Lemma parse_value_stringify v : reads_back v.
Proof.
  induction v as [ | b | z | s | l IH | l IH ] using json_ind';
    intros fuel r Hf Hr; (destruct fuel as [|f]; [cbn in Hf; lia|]).
  - reflexivity.
  - destruct b; reflexivity.
  - cbn [stringify].
    destruct (stringify_head (JNum z)) as (c & s & E & Hc). cbn [stringify] in E.
    pose proof (parse_number_of_Z z r Hr) as P. rewrite E, str_app_cons in *.
    assert (Hd : Str.is_digit c || Ascii.eqb c "-" = true).
    { unfold Str.of_Z in E. destruct (z <? 0).
      - inversion E. apply orb_true_r.
      - destruct (of_N_head (Z.to_N z)) as (c' & s' & E' & Hc').
        rewrite E' in E. inversion E; subst. rewrite Hc'. reflexivity. }
    rewrite (parse_value_num f c _ Hd), P. reflexivity.
  - cbn [stringify]. unfold quote. rewrite !str_app_cons, str_app_assoc, str_app_cons, str_app_nil_l.
    change (parse_value (S f) (String "034" ?t)) with
      (match parse_chars t with Some (u, r') => Some (JStr u, r') | None => None end).
    rewrite parse_chars_escape. reflexivity.
  - rewrite stringify_arr, str_app_cons, parse_value_arr. destruct l as [|x l].
    + reflexivity.
    + destruct (stringify_head x) as (c & s & E & Hc).
      assert (E' : exists s', print_elems (x :: l) +:+ r = String c s').
      { rewrite print_elems_cons, E, !str_app_cons. eauto. }
      destruct E' as [s' E']. rewrite E' at 1. rewrite (not_close_bracket c s' _ _ Hc).
      rewrite parse_elems_print; [reflexivity | exact IH | congruence | cbn in Hf |- *; lia].
  - rewrite stringify_obj, str_app_cons, parse_value_obj. destruct l as [|[k x] l].
    + reflexivity.
    + assert (E' : exists s', print_members ((k, x) :: l) +:+ r = String "034" s').
      { rewrite print_members_cons. unfold quote. rewrite !str_app_cons. eauto. }
      destruct E' as [s' E']. rewrite E' at 1. rewrite not_close_brace.
      rewrite parse_members_print; [reflexivity | exact IH | congruence | cbn in Hf |- *; lia].
Qed.

End RoundTrip.


Lemma str_length_app (s t : string) :
  String.length (s +:+ t) = (String.length s + String.length t)%nat.
Proof. induction s as [|c s IH]; [reflexivity|]. rewrite str_app_cons. cbn [String.length]. lia. Qed.

Lemma str_app_nil_r (s : string) : s +:+ "" = s.
Proof. induction s as [|c s IH]; [reflexivity|]. rewrite str_app_cons, IH. reflexivity. Qed.

Lemma jsize_length v : (jsize v <= String.length (stringify v))%nat.
Proof.
  induction v as [ | b | z | s | l IH | l IH ] using json_ind'.
  - cbn. lia.
  - destruct b; cbn; lia.
  - destruct (stringify_head (JNum z)) as (c & s & E & _). rewrite E. cbn. lia.
  - cbn. lia.
  - rewrite stringify_arr. cbn [jsize String.length]. apply le_n_S.
    induction IH as [|x l Hx Hl IHl]; [cbn; lia|].
    rewrite print_elems_cons, str_length_app. cbn [map list_sum].
    destruct l; unfold list_sum in *; cbn [String.length map fold_right] in *; lia.
  - rewrite stringify_obj. cbn [jsize String.length]. apply le_n_S.
    induction IH as [|[k x] l Hx Hl IHl]; [cbn; lia|].
    rewrite print_members_cons, str_length_app. cbn [String.length].
    rewrite str_length_app.
    destruct l; unfold list_sum in *; cbn [String.length map fold_right snd] in *; lia.
Qed.

(** [JSON.parse(JSON.stringify(v))] is [v]. *)
Lemma parse_stringify v : parse (stringify v) = Some v.
Proof.
  unfold parse.
  pose proof (parse_value_stringify v (S (String.length (stringify v))) "") as H.
  rewrite str_app_nil_r in H. rewrite H; [reflexivity | | reflexivity].
  pose proof (jsize_length v). lia.
Qed.

End JsonFacts.

Module ProgFacts.
Import Prog.

Lemma exec_bind {A B} (p : prog A) (f : A -> prog B) w :
  exec (bind p f) w =
  match exec p w with
  | (Returned a, w') => exec (f a) w'
  | (Thrown e, w') => (Thrown e, w')
  end.
Proof.
  revert w. induction p as [a | e | X e k IH]; intros w; cbn [bind exec]; try reflexivity.
  destruct (handle e w) as [x w']. apply IH.
Qed.

Lemma exec_try_catch {A} (p : prog A) (h : error -> prog A) w :
  exec (try_catch p h) w =
  match exec p w with
  | (Returned a, w') => (Returned a, w')
  | (Thrown e, w') => exec (h e) w'
  end.
Proof.
  revert w. induction p as [a | e | X e k IH]; intros w; cbn [try_catch exec]; try reflexivity.
  destruct (handle e w) as [x w']. apply IH.
Qed.

Lemma exec_lift {A} (o : outcome A) w : exec (lift o) w = (o, w).
Proof. destruct o; reflexivity. Qed.

End ProgFacts.

Module CacheFacts.
Import Prog QuranService ProgFacts Spec.

#[local] Opaque Json.parse Json.stringify.


Ltac case_step :=
  match goal with
  | |- context [if ?b then _ else _] => destruct b eqn:?
  | |- context [match ?x with _ => _ end] => destruct x eqn:?
  end.

Ltac run_exec := repeat (cbn; try case_step).


Lemma stringify_envelope_nonempty data expires cached :
  exists c s, Json.stringify (envelope data expires cached) = String c s.
Proof. unfold envelope. rewrite JsonFacts.stringify_obj. eauto. Qed.

(** C10. [getCachedData] returns for every key and every world, and never
    throws; when the backend raises, the item is absent or the item is
    not JSON, what it returns is [null]. *)
Theorem getCachedData_never_throws key w :
  (exists v w', exec (getCachedData key) w = (Returned v, w')) /\
  (unreadable key w -> fst (exec (getCachedData key) w) = Returned (J JNull)).
Proof.
  split.
  - unfold getCachedData, json_parse. run_exec; eauto.
  - intros [H | [H | (text & H & Hp)]]; unfold getCachedData, json_parse; cbn; rewrite ?H.
    + reflexivity.
    + destruct (raises w _); reflexivity.
    + destruct (raises w _); [reflexivity|]. cbn.
      destruct text; [reflexivity|]. rewrite Hp. reflexivity.
Qed.

Lemma getCachedData_never_throws_witness :
  let w := World [] undefined {[ "quran-chapter-1" := "{oops" ]} quiet (fun _ => NetFail) 0 [] [] in
  unreadable "chapter-1" w /\
  fst (exec (getCachedData "chapter-1") w) = Returned (J JNull).
Proof.
  assert (H : unreadable "chapter-1"
    (World [] undefined {[ "quran-chapter-1" := "{oops" ]} quiet (fun _ => NetFail) 0 [] [])).
  { right. right. exists "{oops". split; [reflexivity | vm_compute; reflexivity]. }
  split; [exact H|]. exact (proj2 (getCachedData_never_throws "chapter-1" _) H).
Defined.


(** *** Writing and reading an item *)

Lemma setCachedData_exec key data ttl w :
  raises w (OpSet ("quran-" +:+ key)) = false ->
  exec (setCachedData key data ttl) w =
  (Returned tt,
   W.emit (StorageSet ("quran-" +:+ key))
     (W.set_storage
        (insert ("quran-" +:+ key)
           (Json.stringify
              (envelope data (if ttl >? 0 then JNum (now w + ttl) else JNull) (now w))))
        w)).
Proof.
  intros H. unfold setCachedData. destruct (ttl >? 0); cbn; rewrite H; reflexivity.
Qed.

(** Reading an item that [setCachedData] wrote. *)
Lemma getCachedData_envelope key data expires cached w :
  raises w (OpGet ("quran-" +:+ key)) = false ->
  storage w !! ("quran-" +:+ key) = Some (Json.stringify (envelope data expires cached)) ->
  exec (getCachedData key) w =
  let w1 := W.emit (StorageGet ("quran-" +:+ key)) w in
  if Json.truthy expires && Js.gt (now w) expires
  then
    if raises w (OpRemove ("quran-" +:+ key))
    then (Returned (J JNull),
          W.print LWarn ("Failed to get cached data for " +:+ key +:+ ":")
            (W.emit (StorageRemove ("quran-" +:+ key)) w1))
    else (Returned (J JNull),
          W.emit (StorageRemove ("quran-" +:+ key))
            (W.set_storage (delete ("quran-" +:+ key)) w1))
  else (Returned (J data), w1).
Proof.
  intros Hg Hs. unfold getCachedData, json_parse. cbn. rewrite Hg, Hs. cbn.
  destruct (stringify_envelope_nonempty data expires cached) as (c & s & E).
  rewrite E, <- E, JsonFacts.parse_stringify. cbn.
  destruct (Json.truthy expires); cbn; [|reflexivity].
  destruct (Js.gt (now w) expires); cbn; [|reflexivity].
  destruct (raises w (OpRemove _)); reflexivity.
Qed.


(** C4, as stated, fails at the instant of expiry: an item written at
    time 1000 with a TTL of 5 has [expires = 1005], and a read at time
    1005, which is not strictly before 1005, still returns the value. *)
Lemma read_at_expiry_is_a_hit :
  let w0 := World [] undefined ∅ quiet (fun _ => NetFail) 1000 [] [] in
  let w1 := snd (exec (setCachedData "k" (JNum 7) 5) w0) in
  storage w1 !! "quran-k" = Some (Json.stringify (envelope (JNum 7) (JNum 1005) 1000)) /\
  ~ (1005 < 1005) /\
  fst (exec (getCachedData "k") (W.set_now 1005 w1)) = Returned (J (JNum 7)).
Proof. vm_compute. repeat split; intros; discriminate. Qed.

(** C4 (amended). [setCachedData] with TTL [ttl] at time [now w] stores
    the value with [expires = now w + ttl] when [ttl > 0] and with
    [expires = null] otherwise. A later read of that item returns the
    same value when the item has no expiry or the read time is at most
    [expires] (the instant of expiry included), and leaves the item in
    place; a read after [expires] returns [null] and removes the item. *)
Theorem cache_round_trip key data ttl w :
  0 <= now w ->
  raises w (OpSet ("quran-" +:+ key)) = false ->
  let sk := "quran-" +:+ key in
  let w1 := snd (exec (setCachedData key data ttl) w) in
  storage w1 !! sk =
    Some (Json.stringify
            (envelope data (if ttl >? 0 then JNum (now w + ttl) else JNull) (now w))) /\
  forall w2,
    storage w2 !! sk = storage w1 !! sk ->
    raises w2 (OpGet sk) = false ->
    let r := exec (getCachedData key) w2 in
    (ttl <= 0 \/ now w2 <= now w + ttl ->
       fst r = Returned (J data) /\ storage (snd r) = storage w2) /\
    (0 < ttl /\ now w + ttl < now w2 ->
       fst r = Returned (J JNull) /\
       (raises w2 (OpRemove sk) = false -> storage (snd r) = delete sk (storage w2))).
Proof.
  intros Hnow Hset sk w1. subst sk w1.
  rewrite (setCachedData_exec key data ttl w Hset). cbn [snd].
  assert (Hst : storage (W.emit (StorageSet ("quran-" +:+ key))
                  (W.set_storage (insert ("quran-" +:+ key)
                     (Json.stringify (envelope data
                        (if ttl >? 0 then JNum (now w + ttl) else JNull) (now w)))) w))
                !! ("quran-" +:+ key)
                = Some (Json.stringify (envelope data
                        (if ttl >? 0 then JNum (now w + ttl) else JNull) (now w)))).
  { cbn. apply lookup_insert_eq. }
  split; [exact Hst|]. intros w2 Hs Hg. rewrite Hst in Hs.
  rewrite (getCachedData_envelope key data _ (now w) w2 Hg Hs). cbv zeta.
  destruct (Z.gtb_spec ttl 0) as [Hpos | Hnpos].
  - cbn [Json.truthy Js.gt Js.to_number].
    assert (Hnz : (now w + ttl =? 0) = false) by (apply Z.eqb_neq; lia).
    rewrite Hnz. cbn [negb andb].
    destruct (Z.gtb_spec (now w2) (now w + ttl)) as [Hgt | Hle].
    + split; [intros [?|?]; lia|]. intros _.
      destruct (raises w2 (OpRemove _)); cbn; split; try reflexivity; intros; discriminate.
    + split; [intros _; split; reflexivity|]. intros [_ ?]; lia.
  - cbn. split; [intros _; split; reflexivity|]. intros [? _]; lia.
Qed.

Lemma cache_round_trip_witness :
  let w := World [] undefined ∅ quiet (fun _ => NetFail) 1000 [] [] in
  let w1 := snd (exec (setCachedData "k" (JNum 7) 5) w) in
  fst (exec (getCachedData "k") (W.set_now 1005 w1)) = Returned (J (JNum 7)) /\
  fst (exec (getCachedData "k") (W.set_now 1006 w1)) = Returned (J JNull).
Proof.
  intros w w1.
  assert (H0 : 0 <= now w) by (cbn; lia).
  assert (H1 : raises w (OpSet ("quran-" +:+ "k")) = false) by reflexivity.
  destruct (cache_round_trip "k" (JNum 7) 5 w H0 H1) as [_ H].
  split.
  - refine (proj1 (proj1 (H (W.set_now 1005 w1) eq_refl eq_refl) _)).
    right. cbn. lia.
  - refine (proj1 (proj2 (H (W.set_now 1006 w1) eq_refl eq_refl) _)).
    cbn. lia.
Defined.


(** *** Clearing *)

Lemma sweep_lookup keys (m : gmap string string) k :
  sweep keys m !! k =
  if Str.startsWith k "quran-" && bool_decide (k ∈ keys) then None else m !! k.
Proof.
  revert m. induction keys as [|k' keys IH]; intros m; cbn [sweep foldl].
  - rewrite andb_false_r. reflexivity.
  - fold (sweep keys (if Str.startsWith k' "quran-" then delete k' m else m)).
    rewrite IH. destruct (decide (k = k')) as [->|Hne].
    + rewrite (bool_decide_eq_true_2 (k' ∈ k' :: keys)) by left.
      destruct (Str.startsWith k' "quran-"); cbn; [|reflexivity].
      rewrite lookup_delete_eq. destruct (bool_decide _); reflexivity.
    + assert (Hb : bool_decide (k ∈ k' :: keys) = bool_decide (k ∈ keys)).
      { apply bool_decide_ext. rewrite elem_of_cons. split; [intros [?|?]; [congruence|assumption] | auto]. }
      rewrite Hb. destruct (Str.startsWith k' "quran-").
      * rewrite lookup_delete_ne by congruence. reflexivity.
      * reflexivity.
Qed.

Lemma exec_sweep keys w :
  (forall k, raises w (OpRemove k) = false) ->
  exists w',
    exec (for_each keys (fun key =>
            if Str.startsWith key "quran-" then attempt (RemoveItem key) else Ret tt)) w
    = (Returned tt, w') /\
    storage w' = sweep keys (storage w) /\ cache w' = cache w /\ raises w' = raises w.
Proof.
  revert w. induction keys as [|k keys IH]; intros w Hq.
  - exists w. repeat split; reflexivity.
  - cbn [for_each]. rewrite exec_bind. destruct (Str.startsWith k "quran-") eqn:Hk.
    + cbn [attempt exec handle]. rewrite Hq. cbv iota beta. cbn [exec].
      destruct (IH (W.emit (StorageRemove k) (W.set_storage (delete k) w)) Hq)
        as (w' & He & Hs & Hc & Hr).
      exists w'. rewrite He. cbn [sweep foldl]. rewrite Hk. repeat split; assumption.
    + cbn [exec]. destruct (IH w Hq) as (w' & He & Hs & Hc & Hr).
      exists w'. rewrite He. cbn [sweep foldl]. rewrite Hk. repeat split; assumption.
Qed.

**What you will do**
Only lines with the word "subst" are wanted. Find and copy them from the records above.

**Task solution**
        rewrite E' in E. inversion E; subst. rewrite Hc'. reflexivity. }
  intros Hnow Hset sk w1. subst sk w1.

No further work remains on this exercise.